Finetuning Microservices Overview#
TAO Toolkit offers a new interface. The Fine-Tuning Micro-Service (FTMS) is TAO Toolkit’s new interface for accelerating model training without the overhead of setting up and managing the compute infrastructure. This new interface makes it easy to offer a managed training service to your development teams. It automates model fine-tuning flows, and improves user experience for non-domain experts, avoiding training flow intricacies and reducing significantly user input mistakes. It also makes it easy to integrate into other applications and MLOps services.
If you are looking on using this version of TAO Toolkit with the legacy TAO Launcher CLI, please refer to TAO Launcher. Or directly with DNN containers, please refer to Working With The Containers.
The following diagram depicts the high-level architecture where a remote client accesses an API allowing to train, optimize and test your model, as well as augment and annotate your data. This version of FTMS includes AutoML. Given a dataset and pretrained model, AutoML hyper parameters optimization finds the best parameters for better accuracy using Bayesian or Hyperband algorithms.
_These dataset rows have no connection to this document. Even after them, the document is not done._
Definition required_scope_for_kind (kind : Z) (e : NostrEvent) : result string Scope :=
  if contains [KIND_PROFILE] kind then Ok UsersWrite
  else if contains [KIND_TEXT_NOTE; KIND_LONG_FORM] kind then Ok MessagesWrite
  else if contains [KIND_CONTACT_LIST; KIND_READ_STATE; KIND_USER_STATUS; KIND_AGENT_ENGRAM; KIND_EVENT_REMINDER;
                    KIND_PERSONA; KIND_TEAM; KIND_MANAGED_AGENT; KIND_PRIVATE_MANAGED_AGENT; KIND_TEAM_CATALOG;
                    KIND_PUSH_LEASE] kind then Ok UsersWrite
  else if contains [KIND_AGENT_TURN_METRIC] kind then Ok MessagesWrite
  else if contains [KIND_REPORT; KIND_PRODUCT_FEEDBACK] kind then Ok MessagesWrite
  else if is_moderation_command_kind kind then Ok MessagesWrite
  else if contains [KIND_MUTE_LIST; KIND_PIN_LIST; KIND_NIP65_RELAY_LIST_METADATA; KIND_BOOKMARK_LIST; KIND_FOLLOW_SET;
                    KIND_BOOKMARK_SET; KIND_EMOJI_SET; KIND_EMOJI_LIST; KIND_AGENT_PROFILE] kind then Ok UsersWrite
  else if contains [KIND_DELETION; KIND_REACTION; KIND_GIFT_WRAP; KIND_STREAM_MESSAGE; KIND_STREAM_MESSAGE_V2;
                    KIND_NIP29_DELETE_EVENT; KIND_STREAM_MESSAGE_EDIT; KIND_STREAM_MESSAGE_PINNED;
                    KIND_STREAM_MESSAGE_BOOKMARKED; KIND_STREAM_MESSAGE_SCHEDULED; KIND_STREAM_REMINDER;
                    KIND_STREAM_MESSAGE_DIFF; KIND_FORUM_POST; KIND_FORUM_VOTE; KIND_FORUM_COMMENT] kind then Ok MessagesWrite
  else if contains [KIND_NIP29_PUT_USER; KIND_NIP29_REMOVE_USER; KIND_NIP29_DELETE_GROUP] kind then Ok AdminChannels
  else if is_relay_admin_kind kind then Ok AdminUsers
  else if contains [KIND_IA_ARCHIVE_REQUEST; KIND_IA_UNARCHIVE_REQUEST] kind then Ok UsersWrite
  else if contains [KIND_NIP29_EDIT_METADATA] kind then
    if existsb (λ t, bool_decide (tag_kind t = "archived")) (ev_tags e) then Ok AdminChannels else Ok ChannelsWrite
  else if contains [KIND_NIP29_CREATE_GROUP; KIND_CANVAS] kind then Ok ChannelsWrite
  else if contains [KIND_NIP29_JOIN_REQUEST; KIND_NIP29_LEAVE_REQUEST; KIND_NIP43_LEAVE_REQUEST] kind then Ok ChannelsRead
  else if contains [KIND_HUDDLE_STARTED; KIND_HUDDLE_PARTICIPANT_JOINED; KIND_HUDDLE_PARTICIPANT_LEFT; KIND_HUDDLE_ENDED;
                    KIND_HUDDLE_GUIDELINES] kind then Ok ChannelsWrite
  else if contains [KIND_GIT_REPO_ANNOUNCEMENT; KIND_GIT_REPO_STATE] kind then Ok ReposWrite
  else if contains [KIND_PROJECT] kind then Ok ReposWrite
  else if contains [KIND_GIT_PATCH; KIND_GIT_PULL_REQUEST; KIND_GIT_PR_UPDATE; KIND_GIT_ISSUE; KIND_GIT_STATUS_OPEN;
                    KIND_GIT_STATUS_MERGED; KIND_GIT_STATUS_CLOSED; KIND_GIT_STATUS_DRAFT] kind then Ok MessagesWrite
  else if contains [KIND_DM_OPEN; KIND_DM_ADD_MEMBER; KIND_DM_HIDE] kind then Ok MessagesWrite
  else if contains [KIND_WORKFLOW_DEF; KIND_WORKFLOW_TRIGGER] kind then Ok MessagesWrite
  else if contains [KIND_APPROVAL_GRANT; KIND_APPROVAL_DENY] kind then Ok MessagesWrite
  else Err "restricted: unknown event kind".

(** ** Tags by kind *)

Definition content_of (name : string) (t : Tag) : option string :=
  if decide (tag_kind t = name) then tag_content t else None.

Definition extract_channel_id (e : NostrEvent) : option Uuid :=
  find_map (λ t, content_of "h" t ≫= parse_uuid) (ev_tags e).

(** [nip10.rs]; the same test of a target id in the handlers. *)
Definition is_event_id_hex (id : string) : bool := bool_decide (String.length id = 64) && str_all is_ascii_hexdigit id.

Definition e_target (t : Tag) : option string :=
  v ← content_of "e" t; if is_event_id_hex v then Some v else None.

Definition first_e_target (e : NostrEvent) : option string := find_map e_target (ev_tags e).
Definition last_e_target (e : NostrEvent) : option string := find_map e_target (reverse (ev_tags e)).

Definition count_tags (name : string) (e : NostrEvent) : nat :=
  length (List.filter (λ t, bool_decide (tag_kind t = name)) (ev_tags e)).

Definition count_e_tags : NostrEvent → nat := count_tags "e".

(** ** Emoji *)

Definition MAX_CUSTOM_EMOJI_SHORTCODE_LEN : nat := 64.
Definition MAX_CUSTOM_EMOJI_REACTION_LEN : nat := MAX_CUSTOM_EMOJI_SHORTCODE_LEN + 2.

Fixpoint trim_start_matches (c : ascii) (s : string) : string :=
  match s with
  | "" => ""
  | String a s' => if decide (a = c) then trim_start_matches c s' else s
  end.

(** [buzz-sdk/src/builders.rs]; the error as it prints. *)
Definition normalize_custom_emoji_shortcode (shortcode : string) : result string string :=
  let trimmed := trim_end_matches ":" (trim_start_matches ":" (trim shortcode)) in
  if decide (trimmed = "") then Err "invalid input: emoji shortcode must not be empty"
  else if MAX_CUSTOM_EMOJI_SHORTCODE_LEN <? String.length trimmed then
    Err ("invalid input: emoji shortcode exceeds 64 bytes (got " +:+ plain_nat (String.length trimmed) +:+ ")")
  else if negb (str_all (λ c, is_ascii_alphanumeric c || bool_decide (c = "-"%char) || bool_decide (c = "_"%char)) trimmed)
  then Err "invalid input: emoji shortcode may only contain ASCII letters, digits, hyphens, and underscores"
  else Ok (to_ascii_lowercase trimmed).

Fixpoint check_emoji_tags (tags : list Tag) : result IngestError unit :=
  match tags with
  | [] => Ok tt
  | parts :: tags =>
      if decide (head parts ≠ Some "emoji") then check_emoji_tags tags
      else
        match parts !! 1 with
        | None => Err (Rejected "invalid: emoji tag must include a shortcode")
        | Some shortcode => let? _ := invalid (normalize_custom_emoji_shortcode shortcode) in check_emoji_tags tags
        end
  end.

Definition validate_custom_emoji_tags (e : NostrEvent) : result IngestError unit := check_emoji_tags (ev_tags e).

Definition validate_reaction_emoji (e : NostrEvent) (emoji : string) : result IngestError unit :=
  let emoji_char_count := chars_count emoji in
  let too_long := Rejected ("invalid: reaction emoji exceeds 64 characters (got " +:+ plain_nat emoji_char_count +:+ ")") in
  if emoji_char_count <=? 64 then Ok tt
  else
    match strip_prefix ":" emoji ≫= strip_suffix ":" with
    | None => Err too_long
    | Some shortcode =>
        let? normalized := invalid (normalize_custom_emoji_shortcode shortcode) in
        if decide (shortcode ≠ normalized) then
          Err (Rejected "invalid: long custom emoji reaction shortcode must be canonical lowercase")
        else
          let has_matching_tag :=
            existsb (λ parts, bool_decide (head parts = Some "emoji") && bool_decide (parts !! 1 = Some shortcode)) (ev_tags e) in
          if negb has_matching_tag || (MAX_CUSTOM_EMOJI_REACTION_LEN <? emoji_char_count) then Err too_long else Ok tt
    end.

(** ** Link previews *)

Definition valid_link_preview_text (value : string) (max : nat) (allow_newlines : bool) : bool :=
  (String.length value <=? max) && negb (any_control allow_newlines (bytes_of_str value)).

(** One snapshot tag of eleven strings, after the count and arity checks. *)
Definition check_snapshot (content media_base_url : string) (seen : gset string) (parts : Tag) : result string (gset string) :=
  match parts with
  | [_; _; _; canonical_url; title; site; description; image; image_hash; icon; icon_hash] =>
      match url_parts canonical_url with
      | None => Err "invalid link-preview canonical URL"
      | Some canonical =>
          if bool_decide (up_scheme canonical ≠ "https") || bool_decide (up_username canonical ≠ "")
             || bool_decide (up_password canonical ≠ None) || bool_decide (up_fragment canonical ≠ None)
             || bool_decide (canonical_url ∈ seen) || negb (contains_str canonical_url content)
          then Err "invalid link-preview canonical URL"
          else if negb (valid_link_preview_text title 300 false && valid_link_preview_text site 100 false
                        && valid_link_preview_text description 1000 true)
          then Err "invalid link-preview snapshot text"
          else if negb (validate_local_image_media_pair image image_hash media_base_url)
                  || negb (validate_local_image_media_pair icon icon_hash media_base_url)
          then Err "link-preview media must reference matching local image blobs"
          else Ok ({[canonical_url]} ∪ seen)
      end
  | _ => Err "invalid link-preview snapshot tag"
  end.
The FTMS securely accesses remotely stored datasets and pushes experiment artifacts to your remote storage.
Actions such as train, evaluate, prune, retrain, export, and inference can be spawned using API calls. For each action, you can request the action’s default parameters, update said parameters to your liking, then pass them while running the action. The specs are in the JSON format.
The service exposes a Job API endpoint that allows you to cancel, download, and monitor jobs. Job API endpoints also provide useful information such as epoch number, accuracy, loss values, and ETA.

The supported backend compute platforms are Local (bare-metal), public Cloud Service Providers (AWS, Azure, GCP, OCI) and NVIDIA’s own NVCF (dgx-cloud, run.ai).
The FTMS service is a secure multi-tenant service for NVIDIA NGC users that runs on a standard Kubernetes cluster and is deployed using a Helm chart.
Beside host machines and GPUs (nodes), FTMS depends on Kubernetes and NVIDIA’s GPU Operator. These can come from CSPs’ own Managed Kubernetes offerings, from NVIDIA’s own NVCF service or manually installed on your local (bare-metal) cluster.
FTMS deployment depends on the chosen compute platform
For local (bare-metal) deployment, please refer to Bare-Metal Setup.
For Amazon AWS EKS, please refer to EKS Setup.
For Azure, please refer to AKS Setup.
For Google Cloud Platform, please refer to GKE Setup.
For NVIDIA’s own NVCF (dgx-cloud, run.ai), please refer to NVCF Setup.
After FTMS deployment, one can access the API’s OpenAPI specs from /swagger or /redoc, and download notebooks using /tao_api_notebooks.zip.
If deployed outside of NVIDIA’s NVCF platform, FTMS also offers a Remote Client CLI.